All Products
Search
Document Center

Platform For AI:eRDMA: Use high-performance networks for distributed training

Last Updated:Mar 11, 2026

Accelerate distributed training using eRDMA-enabled GPU instances with automatic network card mounting.

Limitations

  • Applies only to training jobs submitted using subscription-based general computing resources.
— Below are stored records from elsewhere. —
Lemma items_placed m policy targets l p w p' w' :
  wf_world w -> proper_paths l -> fold_each (publish_item m policy targets) p l w = (Ok p', w') ->
  wf_world w' /\
  (forall item, item ∈ l -> abs (T w') (path_of item) = Some (restored_node targets item)) /\
  (forall x, x ∉ path_of <$> l -> kept_or_dir (T w) (T w') x) /\
  pb_created p' + pb_replaced p' = pb_created p + pb_replaced p + zlen l /\
  (policy <> "replace" -> pb_replaced p' = pb_replaced p /\ forall item, item ∈ l -> abs (T w) (path_of item) = None).
Proof.
  revert p w. induction l as [|item l IH]; intros p w Hw [Hall Hnd] Hrun.
  { cbn in Hrun. injection Hrun as <- <-. split; [done|]. split; [by intros ? ?%elem_of_nil|]. split; [by left|].
    split; [unfold zlen; cbn; lia|]. intros _. split; [done|]. by intros ? ?%elem_of_nil. }
  cbn [fold_each] in Hrun. apply bind_ok_inv in Hrun as (p1 & w1 & R1 & Hrun).
  apply Forall_cons in Hall as [[Hdots Hne] Hall]. rewrite fmap_cons in Hnd. apply NoDup_cons in Hnd as [Hnew Hnd].
  destruct (proper_denotes item Hdots Hne) as (cs & c & Ep & Hd).
  destruct (item_placed _ _ _ _ _ _ _ _ _ _ Hw Hd R1) as (Hw1 & [Hn Ho] & Hcount & Hpol). rewrite <- Ep in *.
  destruct (IH p1 w1 Hw1 (conj Hall Hnd) Hrun) as (Hw' & Hin & Hout & Hcount' & Hpol'). split; [done|]. split; [|split; [|split]].
  - intros it [->|Hit]%elem_of_cons; [|by apply Hin]. destruct (Hout _ Hnew) as [->|[E _]]; [done|congruence].
  - intros x Hx. rewrite fmap_cons, not_elem_of_cons in Hx. destruct Hx as [Hx1 Hx2].
    eapply kept_or_dir_trans; [by apply Ho|by apply Hout].
  - unfold zlen in *. cbn [length]. lia.
  - intros Hp. destruct (Hpol Hp) as [E1 E2]. destruct (Hpol' Hp) as [E3 E4]. split; [congruence|].
    intros it [->|Hit]%elem_of_cons; [done|]. specialize (E4 it Hit).
    assert (path_of it <> path_of item) as Hx by (intros E; apply Hnew; rewrite <- E; by apply list_elem_of_fmap_2).
    destruct (Ho _ Hx) as [<-|[? ?]]; done.
Qed.

Lemma directories_counts m p w p' w' : publishDirectories m p w = (Ok p', w') ->
  pb_created p' = pb_created p /\ pb_replaced p' = pb_replaced p.
Proof.
  unfold publishDirectories. revert p w. induction (mf_Directories m) as [|d l IH]; intros p w Hrun; [by injection Hrun as <- _|].
  cbn [fold_each] in Hrun. apply bind_ok_inv in Hrun as (p1 & w1 & R1 & Hrun). destruct (IH _ _ Hrun) as [-> ->].
  apply bind_ok_inv in R1 as (found & w2 & _ & R1). apply bind_ok_inv in R1 as (? & w3 & _ & R1).
  apply bind_ok_inv in R1 as (e & w4 & _ & R1). do 2 apply bind_ok_inv in R1 as (? & ? & _ & R1). by injection R1 as <- _.
Qed.

(** A transaction whose error is wrapped ends as the transaction does. *)
Lemma wrapped_run {A} (m : M World A) w r w' (e : err) :
  (r0 ← attempt m; match r0 with Ok a => mret a | Err _ => fail e end) w = (r, w') ->
  match r with Ok a => m w = (Ok a, w') | Err _ => exists e', m w = (Err e', w') end.
Proof.
  unfold attempt, mbind, M_bind. destruct (m w) as [[a|e'] w1]; intros [= <- <-]; [done|by eexists].
Qed.

(** C32: A published import is the manifest: after a publication every file of the manifest
    is at its path, with the id of the file that was restored for it and its size, and
    every other path is as it was, but for directories that were not there; the counts it
    returns add up to the files of the manifest; and unless the policy is "replace" no path
    of the manifest was taken before and nothing was replaced. A publication that fails
    changes nothing, but that the root directory may have been made. *)
Theorem import_publishes_manifest job m policy w r w' :
  wf_world w -> proper_paths (mf_Mappings m) -> PublishBackupImport job m policy w = (r, w') ->
  match r with
  | Ok res =>
      let targets := list_to_map (job_targets (db w) job) in
      (forall item, item ∈ mf_Mappings m -> abs (T w') (path_of item) = Some (restored_node targets item)) /\
      (forall x, x ∉ path_of <$> mf_Mappings m ->
         abs (T w') x = abs (T w) x \/ (abs (T w) x = None /\ abs (T w') x = Some dir_node)) /\
      MappingsCreated res + MappingsReplaced res = zlen (mf_Mappings m) /\
      (policy <> "replace" -> MappingsReplaced res = 0 /\
         forall item, item ∈ mf_Mappings m -> abs (T w) (path_of item) = None)
  | Err _ => db w' = db w \/ db w' = db (Directory.Mkdir "/" w).2
  end.
Proof.
  intros Hw Hproper Hrun. unfold PublishBackupImport in Hrun.
  destruct (negb _ && negb _); [cbn in Hrun; injection Hrun as <- <-; by left|].
  cbn [check] in Hrun. rewrite (bind_ok (mret tt) _ w tt w eq_refl) in Hrun.
  destruct (Mkdir_root_run "/" _ _ w Hw eq_refl) as (w0 & E0 & Hw0 & A0). rewrite (bind_ok _ _ _ _ _ E0) in Hrun.
  apply wrapped_run in Hrun.
  destruct r as [res|e]; [|right; rewrite E0; by destruct Hrun as [e' Hrun%OnTransation_err]].
  destruct (LinkSafety.dir_op_effect "" _ w (dir_op_Mkdir "/")) as [Hother _]. rewrite E0 in Hother. cbn in Hother.
  assert (job_targets (db w0) job = job_targets (db w) job) as Ejf.
  { unfold job_targets. f_equal. unfold other_tables in Hother. congruence. }
  assert (adds_dirs (T w) (T w0)) as Ad0.
  { intros x. unfold kept_or_dir. rewrite A0. unfold ensured. case_decide; [|by left]. destruct (abs (T w) x); [by left|by right]. }
  rewrite OnTransation_ok in Hrun. unfold publish in Hrun. step_ok Hrun.
  apply bind_ok_inv in Hrun as (? & w1 & R1 & Hrun).
  assert (w1 = w0) as -> by (destruct (head _) as [j|]; [by apply check_ok in R1 as [-> _]|done]). clear R1.
  apply bind_ok_inv in Hrun as (targets & w1 & R1 & Hrun). apply query_ok in R1 as [-> ->]. step_ok Hrun.
  apply bind_ok_inv in Hrun as (p1 & w2 & R2 & Hrun). pose proof R2 as R2'.
  apply only_dirs_directories in R2 as [Hw2 A2]; [|done].
  apply bind_ok_inv in Hrun as (p2 & w3 & R3 & Hrun).
  apply (items_placed m policy) in R3 as (Hw3 & Hin & Hout & Hcount & Hpol); [|done|done].
  apply bind_ok_inv in Hrun as ([] & w4 & R4 & Hrun). apply only_dirs_properties in R4 as [Hw4 A4]; [|done].
  apply bind_ok_inv in Hrun as ([] & w5 & R5 & Hrun). apply only_dirs_complete in R5 as [Hw5 A5]; [|done].
  injection Hrun as <- <-. cbn [MappingsCreated MappingsReplaced].
  pose proof (adds_dirs_trans _ _ _ Ad0 A2) as Abefore. pose proof (adds_dirs_trans _ _ _ A4 A5) as Aafter.
  assert (pb_created p1 = 0 /\ pb_replaced p1 = 0) as [Ec Er] by (by apply (directories_counts _ _ _ _ _ R2')).
  cbv zeta. split; [|split; [|split]].
  - intros item Hitem. rewrite <- Ejf. destruct (Aafter (path_of item)) as [->|[E _]]; [by apply Hin|].
    rewrite Hin in E by done. done.
  - intros y Hy. eapply kept_or_dir_trans; [eapply kept_or_dir_trans; [apply Abefore|by apply Hout]|apply Aafter].
  - lia.
  - intros Hp. destruct (Hpol Hp) as [E1 E2]. split; [congruence|]. intros item Hitem. specialize (E2 item Hitem).
    destruct (Abefore (path_of item)) as [<-|[? _]]; done.
Qed.
End Items.

(** ** A run *)

Module Demo.
#[local] Existing Instances DirTheorems.demo_env DirTheorems.demo_ids UploadProofs.demo_codec SystemTheorems.demo_sha.
Import BackupTheorems.Demo.

Definition demo_job : job_row :=
  {| j_job_id := "job"; j_kind := JkImport; j_owner := "admin"; j_state := JsPublishing; j_scope := "/";
     j_dry_run := false; j_conflict := "fail"; j_idempotency_key := ""; j_fingerprint := ""; j_artifact_path := "";
     j_snapshot_path := ""; j_report_path := ""; j_artifact_size := 0; j_artifact_sha256 := ""; j_files_total := 1;
     j_files_completed := 1; j_parts_total := 2; j_parts_completed := 2; j_bytes_total := 6; j_bytes_completed := 6;
     j_mappings_created := 0; j_mappings_replaced := 0; j_files_created := 0; j_error_code := "";
     j_error_message := ""; j_cancel_requested := false; j_created_at := 0; j_updated_at := 0; j_completed_at := 0;
     j_artifact_expires_at := 0 |}.
(** The file of the manifest is staged and finished; the job is at its last step. *)
Definition staged : World := (stage_parts "job" demo_parts (begun, BlockIO.Mem.New 4)).2.1.
Definition finished : World := (FinishBackupImportFiles "job" demo_manifest staged).2.
Definition at_publish : World := {| db := set_job (fun _ => [demo_job]) (db finished); ticks := ticks finished; ids := ids finished |}.

Lemma at_publish_wf : wf_world at_publish.
Proof.
  assert (T at_publish = []) as E by (vm_compute; reflexivity).
  split; [rewrite E; apply wf_empty|]. intros r n Hr. exfalso. rewrite E in Hr. exact (not_elem_of_nil _ Hr).
Qed.

Definition demo_result : BackupPublishResult := {| MappingsCreated := 1; MappingsReplaced := 0; FilesCreated := 1 |}.
Lemma publish_ok : (PublishBackupImport "job" demo_manifest "fail" at_publish).1 = Ok demo_result.
Proof. vm_compute. reflexivity. Qed.
Lemma demo_node : restored_node (list_to_map (job_targets (db at_publish) "job")) demo_mapping = file_node "1" 6.
Proof. vm_compute. reflexivity. Qed.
  • Requires NCCL version 2.19 or later.

  • Supported GPU instance types and their eRDMA network interface card counts:

    GPU instance type

    eRDMA network interface cards

    ecs.ebmgn7v.32xlarge

    2

    ecs.ebmgn8v.48xlarge

    2

    ecs.ebmgn8is.32xlarge

    2

    ecs.ebmgn8i.32xlarge

    4

    ecs.gn8is.2xlarge

    1

    ecs.gn8is.4xlarge

    1

    ecs.gn8is-2x.8xlarge

    1

    ecs.gn8is-4x.16xlarge

    1

    ecs.gn8is-4x.16xlarge

    1

Environment variables

PAI automatically enables eRDMA and sets default NCCL environment variables for supported instance types. Adjust these variables based on your training framework, communication framework, and model characteristics. For optimal performance, use the platform defaults.

Common variables

Environment variable

Value

PYTHONUNBUFFERED

1

TZ

Set based on the region where the job runs. Usually "Asia/Shanghai".

eRDMA network variables

Note

A hyphen (-) indicates the environment variable is not applicable.

Environment variable

Value

NCCL_DEBUG

INFO

NCCL_SOCKET_IFNAME

eth0

NCCL_IB_TC

-

NCCL_IB_SL

-

NCCL_IB_GID_INDEX

1

NCCL_IB_HCA

erdma

NCCL_IB_TIMEOUT

-

NCCL_IB_QPS_PER_CONNECTION

8

NCCL_MIN_NCHANNELS

16

NCCL_NET_PLUGIN

none

Custom image configuration

When submitting training jobs that use eRDMA-enabled general computing resources, build and use a custom image that meets the following requirements:

Prerequisites

  • CUDA 12.1 or later

  • NCCL 2.19 or later

  • Python 3

Install eRDMA library

The installation process varies based on the Linux distribution. The following example demonstrates Ubuntu 22.04 installation:

# Add the PGP signature.
wget -qO - http://mirrors.cloud.aliyuncs.com/erdma/GPGKEY | sudo gpg --dearmour -o /etc/apt/trusted.gpg.d/erdma.gpg

# Add the apt source.
mkdir -p /etc/apt/sources.list.d
echo "deb [ ] http://mirrors.cloud.aliyuncs.com/erdma/apt/ubuntu jammy/erdma main" | sudo tee /etc/apt/sources.list.d/erdma.list

# Update and install the eRDMA user-mode driver package.
sudo apt update
sudo apt install -y libibverbs1 ibverbs-providers ibverbs-utils librdmacm1

For installation on other distributions, see Use eRDMA in Docker containers.

Dockerfile example

# Replace ${user_docker_image_url} with your existing Docker image.
FROM ${user_docker_image_url}

# If the RDMA library is already installed in the image, uninstall it first.
RUN rm /etc/apt/sources.list.d/mellanox_mlnx_ofed.list && \
    apt remove -y libibverbs1 ibverbs-providers ibverbs-utils librdmacm1

RUN wget -qO - http://mirrors.aliyun.com/erdma/GPGKEY | gpg --dearmour -o /etc/apt/trusted.gpg.d/erdma.gpg && \
    echo "deb [ ] http://mirrors.aliyun.com/erdma/apt/ubuntu jammy/erdma main" | tee /etc/apt/sources.list.d/erdma.list && \
    apt update && apt install -y libibverbs1 ibverbs-providers ibverbs-utils librdmacm1

Run NCCL test using MPIJob

To submit an MPIJob training job, configure the following key parameters. For other parameters, see Submit an MPIJob training job.

Parameter

Description

Environment Information

Node Image

On the Image Address tab, enter the custom image.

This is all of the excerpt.